In eleven weeks, she played in sixteen plays, including six by Shakespeare: Macbeth, Othello, Hamlet, The Merry Wives of Windsor, The Merchant of Venice, and Much Ado About Nothing.

In 1892, Searelle brought the partnership of Cora Urquhart Brown-Potter and the romantic lead Kyrle Bellew out from Australia. They toured South Africa with Hamlet and Romeo and Juliet; however, their run was cut short when the Exhibition Theatre in Cape Town burned to the ground. Despite his genius and sporadic successes, Searelle was to be dogged throughout his life with litigation and debt, leaving in his wake a story of misfortune.

Periodically, Searelle went on tour and took his company throughout South Africa, Rhodesia and Mozambique.

In 1905, he staged Bobadil in America, but his principals took off with his money, leaving him destitute. He survived selling dusters from door to door and occasionally received a pittance from the New York Journal for poems he submitted. His nights were frequently spent on benches.

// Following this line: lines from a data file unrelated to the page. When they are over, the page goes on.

(** The same on one thread. *)
Definition capture_in_order (requests : list SnapshotRequest) (stop : nat → bool) : result string (list Snapshot) :=
  _ ← snapshot_preflight requests (stop 0%nat);
  xs ← in_order (capture_job requests) (seq 0 (length requests));
  _ ← check (negb (stop 1%nat)) snapshot_cancelled;
  Ok xs.
End batch.

(** [clear]: the workers that could be started and the caller claim the sources and
    release them. *)
Definition clear (workers sources : nat) (released : list nat) : Prop := ∃ p : Pool (A:=unit),
  rtc (pool_step (λ _ r, r = Ok tt) sources) (start (S workers)) p ∧ joined p ∧
  released = filter (λ i, is_Some (outcome p !! i)) (seq 0 sources).

(** ** Threads do not matter *)
Section alone.
Context {H : Type} {hashing : StreamHash H}.

Lemma files_positive {A} (files : list A) b e u : check (E:=string) (negb (bool_decide (files = []) || b)) e = Ok u → (0 < length files)%nat.
Proof.
  rewrite check_ok, negb_true_iff, orb_false_iff. intros [Hf _]. apply bool_decide_eq_false in Hf.
  destruct files; [done|simpl; lia].
Qed.

Lemma readObjectBatch_alone requested hardware files :
  (∃ r, readObjectBatch (H:=H) requested hardware files r) ∧
  ∀ r, readObjectBatch (H:=H) requested hardware files r →
    match r with
    | Ok xs => read_in_order (H:=H) files = Ok xs
    | Err _ => is_ok (read_in_order (H:=H) files) = false
    end.
Proof.
  unfold readObjectBatch, read_in_order. destruct (check _ _) as [[]|m] eqn:Hc; cbn [mbind result_bind].
  2: { split; [by eexists|]. by intros r ->. }
  destruct (preflight _ _) as [ids|m]; cbn [mbind result_bind]; [|split; [by eexists|]; by intros r ->].
  pose proof (files_positive _ _ _ _ Hc) as Hn. split.
  - destruct (pool_ends (read_job files ids) (length files) (concurrency requested hardware (length files))) as (p & Hs & Hj).
    by exists (collect (length files) (unread ids) p), p.
  - intros r (p & Hs & Hj & ->). apply (pool_alone _ _ _ (unread ids) p (concurrency_positive requested hardware _ Hn) Hs Hj).
Qed.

Eventually Ella Wheeler Wilcox read his poetry, and together they wrote the opera Mizpah, based on the biblical story of Esther (1904-5). It was put on in San Francisco but by then Searelle was too ill; dying of cancer, he could only view its success from a wheelchair. After its premiere, he was wheeled before the audience to receive his ovation. Inspired he rushed to England to stage it there, but by then he was too ill and died on 18 December 1907, aged 54, before he could begin negotiations.

==Newspaper entries==

"Mr. Searelle has made a noticeable improvement in the Theatre of Varieties by partitioning the auditorium from the bars. The partition which is the work of Messrs. Hart & Co., General Contractors, Eloff Street, is half glass and forms a handsome construction with swing doors, the noise of talking at the bar, always so annoying to those who wish to enjoy the entertainment, being considerably reduced."

"I noticed on Monday night that six policemen were stationed at the varieties. Is it fair that Mr. Searelle should monopolize the police force to the detriment of the town? I suppose the safety of the public can go ‘hang’ as long as Mr. Searelle can get ‘chuckersout’ on the cheap."

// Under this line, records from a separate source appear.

(** Conversions of numbers: [get<unsigned>()], [get<std::uint64_t>()] and
    [get<int>()]; how a real number is cast is a parameter. *)
Context (real_cast : bytes → Z) (json_parse : bytes → option json).

Definition type_error : string := "[json.exception.type_error.302]".

Definition get_unsigned (j : json) : result string Z :=
  match j with
  | JInt z => Ok (u32 z)
  | JReal t => Ok (u32 (real_cast t))
  | JBool b => Ok (if b then 1 else 0)
  | _ => Err type_error
  end.

Definition get_u64 (j : json) : result string Z :=
  match j with JInt z => Ok (u64 z) | JReal t => Ok (u64 (real_cast t)) | _ => Err type_error end.

Definition get_int (j : json) : result string Z :=
  match j with
  | JInt z => let u := u32 z in Ok (if u <=? INT32_MAX then u else u - 2 ^ 32)
  | JReal t => Ok (real_cast t)
  | JBool b => Ok (if b then 1 else 0)
  | _ => Err type_error
  end.

(** What a range-based loop over a value visits. *)
Definition elements (j : json) : list json :=
  match j with JArray l => l | JObject l => l.*2 | JNull => [] | j => [j] end.

(** [if(j.contains(key)) x = j.at(key).get<...>();] *)
Definition optional_number (get : json → result string Z) (key : string) (l : list (bytes * json)) :
    result string (option Z) :=
  match member (lit key) l with Some v => z ← get v; Ok (Some z) | None => Ok None end.

Definition get_colors (j : json) : result string (list ColorLabel) :=
  fold_res (λ acc c, z ← get_unsigned c;
    col ← of_option (fail "invalid saved color") (color_of_code z); Ok (acc ++ [col])) [] (elements j).

Definition parse_json (s : bytes) : result string json :=
  of_option "[json.exception.parse_error.101]"%string (json_parse s).

Definition parseFilter (text : bytes) : result string FileFilter :=
  j ← parse_json text;
  match j with
  | JObject l =>
      t ← value_as get_string (lit "text") [] l;
      p ← value_as get_string (lit "pathPrefix") [] l;
      al ← value_as get_strings (lit "allKeywords") [] l;
      an ← value_as get_strings (lit "anyKeywords") [] l;
      jc ← at_key j (lit "colors");
      c ← get_colors jc;
      cs ← value_as get_strings (lit "collections") [] l;
      fs ← value_as get_map (lit "fields") [] l;
      r1 ← optional_number get_unsigned "minimumRating" l;
      r2 ← optional_number get_unsigned "maximumRating" l;
      s1 ← optional_number get_u64 "minimumSize" l;
      s2 ← optional_number get_u64 "maximumSize" l;
      normalizeFilter {| filter_text := t; pathPrefix := p; allKeywords := al; anyKeywords := an; colors := c;
        filter_collections := cs; minimumRating := r1; maximumRating := r2; minimumSize := s1;
        maximumSize := s2; filter_fields := fs |}
  | _ => Err "[json.exception.type_error.306]"%string
  end.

"I must really ask the Head of Police to step in and prohibit these Sunday evening shows. They are totally unnecessary and serve but to fill the pockets of the management with a few pounds, whilst the artists themselves reap no material benefit by having to give up their Day of Rest."

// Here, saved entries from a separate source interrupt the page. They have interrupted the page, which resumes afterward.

Lemma memberships_ok cs r : fold_res add_membership [] cs = Ok r →
  set_sorted r ∧ Forall membership_fixed r ∧ (length r <= length cs)%nat.
Proof.
  intros E. assert (∀ acc, set_sorted acc → Forall membership_fixed acc → fold_res add_membership acc cs = Ok r →
    set_sorted r ∧ Forall membership_fixed r ∧ (length r <= length acc + length cs)%nat) as Hgen;
    [|apply (Hgen []); [constructor|constructor|done]].
  clear E. induction cs as [|k cs IH]; intros acc Ha Hm; cbn [fold_res].
  - intros E. inv_ok. split_and!; [done..|lia].
  - intros (acc' & Hk & E)%bind_ok. unfold add_membership in Hk. apply bind_ok in Hk as (k' & Hk & [= <-]).
    destruct (IH (set_insert k' acc)) as (H1' & H2' & H3'); [by apply set_insert_sorted| |done|].
    + apply Forall_forall. intros x [->|Hx]%set_insert_in; [by eapply normalized_again|].
      rewrite Forall_forall in Hm. by apply Hm.
    + split_and!; [done..|]. cbn [length].
      assert (length (set_insert k' acc) <= S (length acc))%nat; [|lia]. clear.
      induction acc as [|y acc IH]; cbn [set_insert]; [done|]. destruct (bytes_compare k' y); cbn [length]; lia.
Qed.

Lemma memberships_again acc cs : set_sorted (acc ++ cs) → Forall membership_fixed cs →
  fold_res add_membership acc cs = Ok (acc ++ cs).
Proof.
  intros Ha Hcs. revert acc Ha. induction Hcs as [|k cs Hk _ IH]; intros acc Ha; cbn [fold_res].
  - by rewrite app_nil_r.
  - assert (set_sorted (acc ++ [k])) as Hsnoc.
    { revert Ha. clear. induction acc as [|x acc IH]; cbn [app]; [repeat constructor|].
      intros Hs. apply StronglySorted_inv in Hs as [Hs [H1 [H2 _]%Forall_cons]%Forall_app].
      constructor; [by apply IH|apply Forall_app; by repeat constructor]. }
    assert (add_membership acc k = Ok (acc ++ [k])) as ->.
    { unfold add_membership. rewrite Hk. cbn [mbind result_bind].
      by rewrite (set_insert_last k acc) by by apply set_sorted_snoc. }
    cbn [mbind result_bind]. rewrite IH; rewrite <-app_assoc; done.
Qed.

"It was indeed a pathetic scene enacted on Monday night when Miss Jenny Hill was induced by Mr. Luscombe Searelle to brave the cold winds that were sweeping the town and speak a piece to the audience assembled at the Theatre of Varieties.
What legitimate reason can be tendered for ‘trotting her out’ to an audience of a Music Hall? Surely it was anything but decent to let her be almost carried on to the stage and, in a feeble voice, utter some platitudes about the climate of South Africa, the experience of her early career and the kindness shown to her by Mr. and Mrs. Searelle. Is there no limit to the impresario’s advertising dodges? Has it come to this that a lady, who is as near to her death bed as any human being can dread be, has to be the medium of advertising him on a bleak autumn night to an audience to which the sight appeared as painfully gruesome?"

"Mr. Luscombe Searelle alleges that he will not sue me for libel, as “he never casts his pearls before swine”. As much as I appreciate being likened unto ‘pearls’, I must really resent our judges being termed ‘swine’. Even by Mr. Luscombe Searelle. Who should know what a hog is. However, to me and space are too precious to be wasted on such an individual. He left Johannesburg on Saturday last seen in the company with a gentleman to whom he has bonded his entire theatre, and who was deservedly thrashed by a gentleman to whom he refused to pay what he owed him previous to parting. If more people took the law into their own hands and horse-whipped unscrupulous tricksters, who refused to discharge their obligations, neither Mr. Searelle nor his Compagnon de Voyage would have a whole shin today.
Before going to America, Searelle went to London to clear his name with his agents. Although ‘The Critic’s time and space was too precious to waste on Mr. Searlle they continued a fervent reportage on him months after he departed South African shores."